— Work request —
Each line of the records below that contains "concat" needs to be copied.

[[ Dataset records open ]]

Lemma virtual_index_bounds (n : nat) (p : Q) :
  (0 <= p <= 100)%Q -> (0 <= inject_Z (Z.of_nat n) * p / 100 <= inject_Z (Z.of_nat n))%Q.
Proof.
  intros Hp. assert (Hn : (0 <= inject_Z (Z.of_nat n))%Q) by (change 0%Q with (inject_Z 0); rewrite <- Zle_Qle; lia).
  assert (Hq : (0 <= p / 100 <= 1)%Q) by (split; [apply Qle_shift_div_l | apply Qle_shift_div_r]; lra).
  assert (E : (inject_Z (Z.of_nat n) * p / 100 == inject_Z (Z.of_nat n) * (p / 100))%Q)
    by (unfold Qdiv; ring).
  rewrite E. split; nra.
Qed.

(** (C18) The limits of [simple_norm(image, percent=99)] exist for an
    image with at least one pixel, are ordered, and lie within the range
    of the pixel values. *)
Theorem simple_norm_limits_bounds img lo hi :
  concat img <> [] -> (forall v, v ∈ concat img -> lo <= v <= hi)%Q ->
  exists vmin vmax, simple_norm_limits img = Some (vmin, vmax) /\ (lo <= vmin)%Q /\ (vmin <= vmax)%Q /\ (vmax <= hi)%Q.
Proof.
  intros Hne Hb. unfold simple_norm_limits. rewrite !np_percentile_Some by exact Hne. cbn [mbind option_bind].
  set (N := inject_Z (Z.of_nat (length (concat img) - 1))).
  assert (Hs : q_sort (concat img) <> []) by (intros E; apply Hne, length_zero_iff_nil;
    rewrite <- (length_q_sort (concat img)), E; reflexivity).
  assert (Hsb : forall v, v ∈ q_sort (concat img) -> (lo <= v <= hi)%Q).
  { intros v (y & Hy & ->)%elem_of_q_sort. rewrite !Qred_correct. apply Hb, Hy. }
  destruct (virtual_index_bounds (length (concat img) - 1) (1 / 2) ltac:(split; discriminate)) as [H1 H2].
  destruct (virtual_index_bounds (length (concat img) - 1) (199 / 2) ltac:(split; discriminate)) as [H3 H4].
  fold N in H1, H2, H3, H4. pose proof (length_q_sort (concat img)) as Hlen.
  eexists _, _. split; [reflexivity|].
  pose proof (interp_between _ (N * (1 / 2) / 100) lo hi Hs H1 ltac:(rewrite Hlen; exact H2) Hsb).
  pose proof (interp_between _ (N * (199 / 2) / 100) lo hi Hs H3 ltac:(rewrite Hlen; exact H4) Hsb).
  split; [tauto|]. split; [|tauto].
  apply interp_mono; [apply q_sort_Sorted | exact Hs | exact H1 | | rewrite Hlen; exact H4].
  assert (0 <= N)%Q by (unfold N; change 0%Q with (inject_Z 0); rewrite <- Zle_Qle; lia).
  apply Qmult_le_r; [reflexivity|]. apply Qmult_le_compat_nonneg; split; [exact H5 | apply Qle_refl | discriminate | discriminate].
Qed.

(** ** [plot] *)

Section Plot.
Context `{WcsAxes}.

Lemma py_getitem_single {A} (x : A) (ext : Z) :
  py_getitem [x] ext = if bool_decide (ext = 0 \/ ext = -1)%Z then Ok x else Err IndexError.
Proof.
  unfold py_getitem. cbn [length]. case_bool_decide as Hc.
  - destruct Hc as [-> | ->]; reflexivity.
  - destruct (Z.ltb_spec ext 0).
    + rewrite (proj2 (Z.ltb_lt (ext + Z.of_nat 1) 0)) by lia. reflexivity.
    + rewrite (proj2 (Z.ltb_ge ext 0)) by lia. unfold py_index.
      rewrite lookup_ge_None_2 by (cbn; lia). reflexivity.
Qed.


(** [plot] on a rectangular image of [h >= 1] rows of [w >= 1]
    pixels shows an image of [w] rows of [h] pixels (numpy's [.T]), with
    the lower origin and the inverted y axis, and a celestial projection
    with the two labelled axes exactly when the header is celestial. *)
Theorem plot_figure_shape fd filename ext img w :
  fits_open fd filename = Ok img -> (ext = 0 \/ ext = -1)%Z ->
  hdu_data img <> [] -> 0 < w -> Forall (fun row => length row = w) (hdu_data img) ->
  exists fig, plot fd filename ext = Ok fig /\
    length (fig_image fig) = w /\ Forall (fun col => length col = length (hdu_data img)) (fig_image fig) /\
    fig_origin fig = "lower"%string /\ fig_y_inverted fig = true /\
    (fig_projection fig = Some (hdr img) <-> is_celestial (hdr img) = true) /\
    (fig_axes fig <> [] <-> is_celestial (hdr img) = true).
Proof.
  intros Ho Hext Hne Hw Hrows. unfold plot. rewrite Ho. cbn [bind].
  rewrite py_getitem_single, bool_decide_true by exact Hext. cbn [bind].
  destruct (transpose_shape _ w Hne Hrows) as [Hl Hc].
  eexists. split; [reflexivity|]. cbn [fig_image fig_origin fig_y_inverted fig_projection fig_axes].
  do 4 (split; [assumption || reflexivity|]).
  destruct (is_celestial (hdr img)); (split; [split; congruence|]); split; congruence.
Qed.

End Plot.

(** ** The numpy cell *)

Lemma reshape_rows_spec {A} c r (v : list A) : reshape_rows c r v = (fun i => take c (drop (i * c) v)) <$> seq 0 r.
Proof.
  revert v. induction r as [|r IH]; intros v; [reflexivity|]. cbn [reshape_rows]. rewrite IH.
  change (seq 0 (S r)) with (0 :: seq (1 + 0) r). rewrite <- (fmap_add_seq 1 0 r), fmap_cons, <- list_fmap_compose.
  f_equal. apply list_fmap_ext. intros k i _. cbn. rewrite drop_drop. reflexivity.
Qed.

(** A slice [l[s:e]] of a list given by its indices, within bounds. *)
Lemma py_slice_fmap_seqZ {A} (f : Z -> A) n s e :
  (0 <= s <= e)%Z -> (e <= n)%Z -> py_slice (f <$> seqZ 0 n) s e = f <$> py_range s e.
Proof.
  intros Hs He. assert (Hl : length (f <$> seqZ 0 n) = Z.to_nat n) by (rewrite length_fmap; apply length_seqZ).
  apply (list_eq_same_length _ _ (Z.to_nat (e - s))).
  - rewrite length_fmap, py_range_length. reflexivity.
  - rewrite length_py_slice, Hl, !slice_bound_in_range by lia. lia.
  - intros i x y Hi. rewrite lookup_py_slice by (rewrite Hl, !slice_bound_in_range by lia; lia).
    rewrite Hl, slice_bound_in_range by lia. rewrite list_lookup_fmap, lookup_seqZ_lt by lia.
    rewrite list_lookup_fmap, lookup_py_range by lia. intros [= <-] [= <-]. f_equal. lia.
Qed.

Lemma arange_row (r c i : nat) :
  i < r -> take c (drop (i * c) (np_arange (Z.of_nat (r * c)))) =
           (fun j => Z.of_nat i * Z.of_nat c + j)%Z <$> seqZ 0 (Z.of_nat c).
Proof.
  intros Hi. unfold np_arange. apply (list_eq_same_length _ _ c).
  - rewrite length_fmap, length_seqZ. lia.
  - rewrite length_take, length_drop, length_seqZ. nia.
  - intros j x y Hj. rewrite lookup_take_lt, lookup_drop, lookup_seqZ_lt by nia.
    rewrite list_lookup_fmap, lookup_seqZ_lt by lia. intros [= <-] [= <-]. lia.
Qed.


(** ** The table cell *)

Lemma col_name_inj n : ("col" +:+ pretty n)%string = "col2"%string <-> n = 2.
Proof.
  split; [|intros ->; reflexivity]. intros H. injection H as H.
  apply (inj pretty). exact H.
Qed.

(** [add_column(t2)] names the new column [col<n>] after the [n]
    columns the table has, so [rename_column('col2', 'funtimes')] works
    only on a table of exactly two columns: then the new column is
    renamed, otherwise the rename raises [KeyError]. *)
Theorem rename_new_column_spec names :
  ("col" +:+ pretty (length names))%string ∉ names -> "col2"%string ∉ names -> "funtimes"%string ∉ names ->
  rename_new_column names =
    if Nat.eqb (length names) 2 then Ok (names ++ ["funtimes"%string]) else Err (KeyError "col2").
Proof.
  intros Hn H2 Hf. unfold rename_new_column, add_column_unnamed. rewrite bool_decide_false by exact Hn. cbn [bind].
  unfold rename_column. destruct (Nat.eqb_spec (length names) 2) as [E|E].
  - rewrite E in *. rewrite bool_decide_true by (apply elem_of_app; right; left).
    rewrite bool_decide_false by discriminate. rewrite bool_decide_false.
    + f_equal. rewrite map_app. cbn [map]. rewrite bool_decide_true by reflexivity. f_equal.
      rewrite <- (map_id names) at 2. apply map_ext_in. intros c Hc. rewrite bool_decide_false; [reflexivity|].
      intros ->. apply H2, list_elem_of_In, Hc.
    + rewrite elem_of_app, list_elem_of_singleton. intros [?|?]; [contradiction | discriminate].
  - rewrite bool_decide_false; [reflexivity|]. rewrite elem_of_app, list_elem_of_singleton.
    intros [?|Hc]; [contradiction|]. apply E, col_name_inj. symmetry. exact Hc.
Qed.
(* ===== verification/Catalogs.v ===== *)
(** The hand-off between the two photometry notebooks: the photutils
    notebook writes its catalog with
    [catalogs.write('../resources/red_data/instrumental_photometry.txt',
    format='ascii.fixed_width', overwrite=True)]
    (src/notebooks/photutils.ipynb, lines 325-327), and the standard
    photometry notebook reads it back, keeps the valid rows with
    [read_catalog[read_catalog['valid'] == 'True']] (src/unnamed/part_000,
    lines 31-35) and splits them by image file (lines 54-58).

    The fixed-width text format writes a boolean as Python's [str(True)]
    and the reader gives the column back as text, which is why the
    selection compares with the string ['True'].  Number columns are
    carried as they are: their decimal rendering is not modelled.  The
    theorem: reading the file the photutils notebook wrote and applying
    the selection gives exactly the valid rows of [catalogs], and of them
    those of each image. *)

From S2P Require Import Prelude Stats Image Ccdred Detection.
From stdpp Require Import list gmap strings.

Module Catalogs.

Import Stats Image Ccdred Detection.
Local Open Scope string_scope.

(** A row of the text table as [Table.read(..., format='ascii.fixed_width')]
    returns it: [valid] is a string column. *)
Record text_row := mk_text_row {
  t_src : source; t_file : string; t_valid : string; t_ra : Q; t_dec : Q
}.

(** Text files on disk. *)
Notation text_disk := (gmap string (list text_row)).

(** [str(b)]. *)
Definition py_str_bool (b : bool) : string := if b then "True" else "False".

(** One row of [catalogs] as the writer renders it. *)
Definition write_row (r : cat_row) : text_row :=
  mk_text_row (row_src r) (row_file r) (py_str_bool (row_valid r)) (row_ra r) (row_dec r).

Definition catalog_name : string := path_join red_data_dir "instrumental_photometry.txt".

(** [catalogs.write(catalog_name, ..., overwrite=True)]. *)
Definition write_cell (td : text_disk) (catalogs : list cat_row) : text_disk :=
  <[catalog_name := write_row <$> catalogs]> td.

(** [table.Table.read(name, format='ascii.fixed_width')]. *)
Definition read_table (td : text_disk) (name : string) : result (list text_row) :=
  match td !! name with
  | Some t => Ok t
  | None => Err FileNotFoundError
  end.

(** [t[t['valid'] == 'True']]. *)
Definition select_valid (t : list text_row) : list text_row :=
  List.filter (fun r => String.eqb (t_valid r) "True") t.

(** [t[t['Filename'] == f]]. *)
Definition select_file (t : list text_row) (f : string) : list text_row :=
  List.filter (fun r => String.eqb (t_file r) f) t.

Definition b_image : string := "../resources/red_data/bfa_m67_b_1.fit".
Definition y_image : string := "../resources/red_data/bfa_m67_y_1.fit".

(** The reading cell (lines 31-35): [catalog]. *)
Definition read_cell (td : text_disk) : result (list text_row) :=
  read_catalog <- read_table td catalog_name;;
  Ok (select_valid read_catalog).

(** The selection cell (lines 52-58): [b_catalog] and [y_catalog]. *)
Definition split_cell (catalog : list text_row) : list text_row * list text_row :=
  (select_file catalog b_image, select_file catalog y_image).

(** The two cells in order. *)
Definition standard_inputs (td : text_disk) : result (list text_row * list text_row * list text_row) :=
  catalog <- read_cell td;;
  let '(b_catalog, y_catalog) := split_cell catalog in
  Ok (catalog, b_catalog, y_catalog).

(** ** Lemmas *)

Lemma py_str_bool_true b : String.eqb (py_str_bool b) "True" = b.
Proof. destruct b; reflexivity. Qed.

Lemma filter_fmap_comm {A B} (p : B -> bool) (g : A -> B) (l : list A) :
  List.filter p (g <$> l) = g <$> List.filter (fun x => p (g x)) l.
Proof. induction l as [|x l IH]; [reflexivity|]. cbn. destruct (p (g x)); rewrite IH; reflexivity. Qed.

Lemma filter_filter_and {A} (p q : A -> bool) (l : list A) :
  List.filter q (List.filter p l) = List.filter (fun x => p x && q x) l.
Proof.
  induction l as [|x l IH]; [reflexivity|]. cbn. destruct (p x); cbn; [|exact IH].
  destruct (q x); rewrite IH; reflexivity.
Qed.

(** Writing [catalogs] in the photutils notebook and reading the file
    back in the standard-photometry notebook is a round trip through the
    text format: [catalog] is exactly the text of the valid rows, and
    [b_catalog] and [y_catalog] those of the valid rows of each image, in
    order. *)
Theorem read_after_write td catalogs :
  standard_inputs (write_cell td catalogs) =
    Ok (write_row <$> List.filter row_valid catalogs,
        write_row <$> List.filter (fun r => row_valid r && String.eqb (row_file r) b_image) catalogs,
        write_row <$> List.filter (fun r => row_valid r && String.eqb (row_file r) y_image) catalogs).
Proof.
  unfold standard_inputs, read_cell, read_table, write_cell. rewrite lookup_insert_eq. cbn [bind].
  unfold split_cell, select_valid, select_file. rewrite filter_fmap_comm.
  rewrite (List.filter_ext _ row_valid) by (intros r; apply py_str_bool_true).
  rewrite !filter_fmap_comm, !filter_filter_and. reflexivity.
Qed.

End Catalogs.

[[ Dataset records closed ]]

— Finished exercise —
  concat img <> [] -> (forall v, v ∈ concat img -> lo <= v <= hi)%Q ->
  set (N := inject_Z (Z.of_nat (length (concat img) - 1))).
  assert (Hs : q_sort (concat img) <> []) by (intros E; apply Hne, length_zero_iff_nil;
    rewrite <- (length_q_sort (concat img)), E; reflexivity).
  assert (Hsb : forall v, v ∈ q_sort (concat img) -> (lo <= v <= hi)%Q).
  destruct (virtual_index_bounds (length (concat img) - 1) (1 / 2) ltac:(split; discriminate)) as [H1 H2].
  destruct (virtual_index_bounds (length (concat img) - 1) (199 / 2) ltac:(split; discriminate)) as [H3 H4].
  fold N in H1, H2, H3, H4. pose proof (length_q_sort (concat img)) as Hlen.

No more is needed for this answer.